Escapade au LAOUZAS.
Les monts de Lacaune abritent ce joyau que la nature protège.
En traversant Nages, la route est tourmentée, le voyageur impatient,
D’être enfin à l’étape dans la lumière d’un été finissant,
Pour vivre au Laouzas un séjour sensas, sur les bords de la Vèbre.
L’accueil est chaleureux ,le gîte confortable, un souffle d’amitié,
Flotte sur cette campagne où l’on sait recevoir.
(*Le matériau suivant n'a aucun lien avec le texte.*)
(* ===== verification/Unicode.v ===== *)
(** * Text functions of the Go standard library ([strings], [unicode/utf8])

    [utf8.Valid] and the ASCII case mappings are written out. The full Unicode
    case tables are not: [ToLower] and [ToUpper] are the operations of a class
    whose laws are what the worker's code relies on, with an instance for
    ASCII text. [EqualFold] is defined for the comparisons the worker makes,
    whose second argument is an ASCII constant. *)

From S2P Require Import Prelude Bytes.

(** ** ASCII case mapping *)

Definition lower_byte (b : byte) : byte :=
  if ((65 <=? byte_Z b) && (byte_Z b <=? 90))%Z then Z_byte (byte_Z b + 32) else b.
Definition upper_byte (b : byte) : byte :=
  if ((97 <=? byte_Z b) && (byte_Z b <=? 122))%Z then Z_byte (byte_Z b - 32) else b.

Definition ascii_lower (s : string) : string := bstr (map lower_byte (sb s)).
Definition ascii_upper (s : string) : string := bstr (map upper_byte (sb s)).
Definition is_ascii (s : string) : bool := forallb (fun b => byte_Z b <? 128)%Z (sb s).

Lemma lower_byte_idemp b : lower_byte (lower_byte b) = lower_byte b.
Proof. by destruct b. Qed.

Lemma ascii_lower_idemp s : ascii_lower (ascii_lower s) = ascii_lower s.
Proof.
  unfold ascii_lower. rewrite sb_bstr, map_map. f_equal.
  apply map_ext, lower_byte_idemp.
Qed.

Lemma lower_byte_nul b : lower_byte b = x00 <-> b = x00.
Proof. by destruct b. Qed.

(** ** [strings.ToLower], [strings.ToUpper] *)

(** [ToLower_nul]: lower-casing neither adds nor removes a NUL. *)
Class Unicode := {
  ToLower : string -> string;
  ToUpper : string -> string;
  ToLower_ascii : forall s, is_ascii s = true -> ToLower s = ascii_lower s;
  ToUpper_ascii : forall s, is_ascii s = true -> ToUpper s = ascii_upper s;
  ToLower_idemp : forall s, ToLower (ToLower s) = ToLower s;
  ToLower_nul : forall s, x00 ∈ sb (ToLower s) <-> x00 ∈ sb s
}.

Module AsciiText.
Lemma lower_nul s : x00 ∈ sb (ascii_lower s) <-> x00 ∈ sb s.
Proof.
  unfold ascii_lower. rewrite sb_bstr. split; intros H.
  - apply list_elem_of_fmap in H as (b & E & Hb). symmetry in E.
    by apply lower_byte_nul in E as ->.
  - apply list_elem_of_fmap. by exists x00.
Qed.

#[export] Instance ascii_text : Unicode :=
  {| ToLower := ascii_lower; ToUpper := ascii_upper;
     ToLower_ascii := fun s _ => eq_refl; ToUpper_ascii := fun s _ => eq_refl;
     ToLower_idemp := ascii_lower_idemp; ToLower_nul := lower_nul |}.
End AsciiText.

(** ** [strings.EqualFold] against an ASCII constant

    The runes that fold to an ASCII letter are its two cases and, for k and
    s, U+212A (Kelvin) and U+017F (long s). *)
Fixpoint fold_ascii (l : bytes) : bytes :=
  match l with
  | xe2 :: ((x84 :: xaa :: l3) as l1) => x6b :: fold_ascii l3
  | xc5 :: ((xbf :: l2) as l1) => x73 :: fold_ascii l2
  | b :: l => lower_byte b :: fold_ascii l
  | [] => []
  end.

Definition EqualFold (s constant : string) : bool :=
  bool_decide (fold_ascii (sb s) = fold_ascii (sb constant)).

Lemma EqualFold_refl s : EqualFold s s = true.
Proof. by apply bool_decide_eq_true. Qed.

(** ** [utf8.Valid] *)

Definition in_range (lo hi : Z) (b : byte) : bool := ((lo <=? byte_Z b) && (byte_Z b <=? hi))%Z.

Fixpoint utf8_valid (l : bytes) : bool :=
  match l with
  | [] => true
  | a :: l1 =>
      if in_range 0 127 a then utf8_valid l1 else
      match l1 with
      | [] => false
      | b :: l2 =>
          if in_range 0xC2 0xDF a then in_range 0x80 0xBF b && utf8_valid l2 else
          match l2 with
          | [] => false
          | c :: l3 =>
              if in_range 0xE0 0xEF a then
                let lo := if (byte_Z a =? 0xE0)%Z then 0xA0%Z else 0x80%Z in
                let hi := if (byte_Z a =? 0xED)%Z then 0x9F%Z else 0xBF%Z in
                in_range lo hi b && in_range 0x80 0xBF c && utf8_valid l3
              else
              match l3 with
              | [] => false
              | d :: l4 =>
                  let lo := if (byte_Z a =? 0xF0)%Z then 0x90%Z else 0x80%Z in
                  let hi := if (byte_Z a =? 0xF4)%Z then 0x8F%Z else 0xBF%Z in
                  in_range 0xF0 0xF4 a && in_range lo hi b && in_range 0x80 0xBF c
                  && in_range 0x80 0xBF d && utf8_valid l4
              end
          end
      end
  end.

Lemma hex_valid s : all_chars is_hex_lower s = true -> utf8_valid (sb s) = true.
Proof.
  induction s as [|c s IH]; cbn [all_chars]; [done|]. intros H.
  apply andb_true_iff in H as [Hc Hs].
  change (sb (String c s)) with (byte_of_ascii c :: sb s). cbn [utf8_valid].
  replace (in_range 0 127 (byte_of_ascii c)) with true; [by apply IH|].
  destruct c as [[] [] [] [] [] [] [] []]; vm_compute in Hc |- *; congruence.
Qed.

Example utf8_kelvin : utf8_valid [xe2; x84; xaa] = true.
Proof. reflexivity. Qed.
Example utf8_surrogate : utf8_valid [xed; xa0; x80] = false.
Proof. reflexivity. Qed.
(* ===== verification/ArrowData.v ===== *)
(** * ArrowData: schemas, arrays and record batches as the filters read them

    An array is its type and its cells; a dictionary array has the cells its
    indices select, so that a cell is null when its index or its dictionary
    entry is. A scalar is a cell with its type. [float64] is exact: a dyadic
    number, an infinity or a NaN, with the rounding of [float64(v)] on an
    integer written out. *)

From S2P Require Import Prelude ArrowTypes.

(** ** Numbers *)

(** [Finite m e] is m * 2^e. *)
Inductive float64 := Finite (m e : Z) | Inf (negative : bool) | NaN.

#[global] Instance float64_dec : EqDecision float64.
Proof. solve_decision. Defined.

(** The integer nearest to [z] with 53 significant bits, ties to even. *)
Definition round53 (z : Z) : Z :=
  let shift := Z.max 0 (Z.log2 (Z.abs z) + 1 - 53) in
  let unit := (2 ^ shift)%Z in
  let q := (Z.abs z / unit)%Z in
  let r := (Z.abs z mod unit)%Z in
  let up := (unit <? 2 * r)%Z || ((unit =? 2 * r)%Z && Z.odd q) in
  (Z.sgn z * (unit * (q + if up then 1 else 0)))%Z.

Definition float64_of_int (z : Z) : float64 := Finite (round53 z) 0.

Lemma round53_small z : (Z.abs z <= 2 ^ 53)%Z -> round53 z = z.
Proof.
  intros H. unfold round53. destruct (Z.eq_dec (Z.abs z) (2 ^ 53)) as [E|E].
  - assert (z = 2 ^ 53 \/ z = - 2 ^ 53)%Z as [-> | ->] by lia; reflexivity.
  - assert (Z.max 0 (Z.log2 (Z.abs z) + 1 - 53) = 0)%Z as ->.
    { destruct (Z.eq_dec (Z.abs z) 0) as [->|]; [done|].
      assert (Z.log2 (Z.abs z) < 53)%Z by (apply Z.log2_lt_pow2; lia). lia. }
    rewrite Z.pow_0_r, Z.div_1_r, Z.mod_1_r. cbn [Z.mul Z.ltb Z.eqb Z.compare orb andb].
    rewrite Z.add_0_r, Z.mul_1_l. rewrite Z.mul_comm. apply Z.abs_sgn.
Qed.

(** [a < b] on floats; false when one of them is a NaN. *)
Definition float_lt (a b : float64) : bool :=
  match a, b with
  | NaN, _ | _, NaN => false
  | Inf true, Inf true => false
  | Inf true, _ => true
  | _, Inf false => match a with Inf false => false | _ => true end
  | Finite m e, Finite n f =>
      let d := Z.min e f in (m * 2 ^ (e - d) <? n * 2 ^ (f - d))%Z
  | _, _ => false
  end.
Definition float_eq (a b : float64) : bool :=
  match a, b with
  | Inf s, Inf t => Bool.eqb s t
  | Finite m e, Finite n f =>
      let d := Z.min e f in (m * 2 ^ (e - d) =? n * 2 ^ (f - d))%Z
  | _, _ => false
  end.
Definition float_le (a b : float64) : bool := float_lt a b || float_eq a b.

Lemma float_lt_int a b : float_lt (Finite a 0) (Finite b 0) = (a <? b)%Z.
Proof. cbn. by rewrite !Z.mul_1_r. Qed.

Example float64_loses : float64_of_int (2 ^ 53 + 1) = float64_of_int (2 ^ 53).
Proof. reflexivity. Qed.

(** ** Cells, arrays, scalars *)

(** [COther] is a value of another kind, by its text. *)
Inductive cell :=
| CNull
| CBool (b : bool)
| CInt (z : Z)
| CFloat (f : float64)
| CStr (s : string)
| CBin (b : bytes)
| CList (l : list cell)
| COther (text : string).

#[global] Instance cell_dec : EqDecision cell.
Proof.
  unfold EqDecision, RelDecision. fix go 1. intros x y.
  destruct x as [|b|z|f|s|b|l|t], y as [|b'|z'|f'|s'|b'|l'|t'];
    try (left; reflexivity); try (right; discriminate).
  - destruct (decide (b = b')); [left|right]; congruence.
  - destruct (decide (z = z')); [left|right]; congruence.
  - destruct (decide (f = f')); [left|right]; congruence.
  - destruct (decide (s = s')); [left|right]; congruence.
  - destruct (decide (b = b')); [left|right]; congruence.
  - destruct (@list_eq_dec _ go l l'); [left|right]; congruence.
  - destruct (decide (t = t')); [left|right]; congruence.
Defined.

Record Array := { ArrType : DataType; Cells : list cell }.
Record Scalar := { ScalarType : DataType; ScalarCell : cell }.

#[global] Instance Array_dec : EqDecision Array.
Proof. solve_decision. Defined.
#[global] Instance Scalar_dec : EqDecision Scalar.
Proof. solve_decision. Defined.

Definition is_null (c : cell) : bool := match c with CNull => true | _ => false end.
(** [arr.IsNull(i)], for an index within the array. *)
Definition IsNull (arr : Array) (i : nat) : bool :=
  match Cells arr !! i with Some c => is_null c | None => false end.
Definition Len (arr : Array) : Z := Z.of_nat (length (Cells arr)).
(** [scalar.GetScalar], for an index within the array. *)
Definition GetScalar (arr : Array) (c : cell) : Scalar :=
  {| ScalarType := ArrType arr; ScalarCell := c |}.

(** ** Schemas and record batches *)

Record Field := {
  FieldName : string;
  FieldType : DataType;
  Nullable : bool;
  Metadata : list (string * string)
}.

#[global] Instance Field_dec : EqDecision Field.
Proof. solve_decision. Defined.

Definition isWKBField (f : Field) : bool :=
  existsb (fun kv => bool_decide (kv = ("ARROW:extension:name", "geoarrow.wkb"))) (Metadata f).

(** The columns of a record batch are its fields with their arrays. *)
Record RecordBatch := {
  SchemaMetadata : list (string * string);
  Columns : list (Field * Array);
  NumRows : Z
}.

#[global] Instance RecordBatch_dec : EqDecision RecordBatch.
Proof. solve_decision. Defined.

Definition NumCols (b : RecordBatch) : Z := Z.of_nat (length (Columns b)).

(** The value of a metadata key, "" when it has none. *)
Definition metadata_get (md : list (string * string)) (key : string) : string :=
  match List.find (fun kv => bool_decide (fst kv = key)) md with
  | Some (_, v) => v
  | None => ""
  end.

(** The columns of a name, as [Schema.FieldIndices] selects them. *)
Definition columns_named (b : RecordBatch) (name : string) : list (Field * Array) :=
  filter (fun fa : Field * Array => FieldName (fst fa) = name) (Columns b).

(** A non-negative Go index into a list. *)
Definition at_index {A} (l : list A) (i : Z) : option A := l !! Z.to_nat i.

(** [flattenJoinKeyBatches]: of several columns of one name, the last. *)
Definition flattenJoinKeyBatches (batches : list RecordBatch) : gmap string Array :=
  foldl (fun out b =>
           foldl (fun out fa => <[FieldName (fst fa) := snd fa]> out) out (Columns b))
    ∅ batches.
La table bien dressée et le buffet garni sur tous ses présentoirs,
Montre que Bernadette veille avec une discrétion consommée.
Rieumontagné garde en ses murs souvenirs et objets d’une ruralité,
Que les besoins des hommes ont à jamais par les eaux recouvert.
Domestiquant les rus au mépris du passé, progrès utile quelque peu pervers
Sans qui le lac, dans son écrin de verdure, n’aurait jamais été.
Nous sommes dans le Tarn et le granit est roi.
L’usure du temps qui le fissure, le désagrège et le fend,
Offre au plaisir des yeux Peyro Clabado et rocher tremblant,
En parcourant le Sidobre par Sept Faux et le roc de l’Oie.
La capitale du gant a terminé de servir de bouchon
Aux vacanciers pressés de rejoindre la mer.
Un trait d’union tout blanc, gracieux, tout en fer,
Evite les attentes ,adieu calvaire, Millau a désormais son pont.
Cordes sur Ciel, un ciel de sucre sur une sculpture médiévale,
Où à chaque détour la pierre nous rappelle,
Combien Raymond Sept dans son aversion cléricale,
A su dans sa bastide protéger ses fidèles.
Au pays des Cathares le bien côtoie le mal avec sérénité
Les « bonhommes- parfaits » d’albigeois s’enferment dans des fortifications bizarres,
A qui Innocent III rendra un lustre insoupçonné et rare,
Merveilles qu’Albi en sa cathédrale appelle Péchés Capitaux et Jubé.
A mi séjour que de découvertes, qui enchantent les yeux et ouvrent le cœur.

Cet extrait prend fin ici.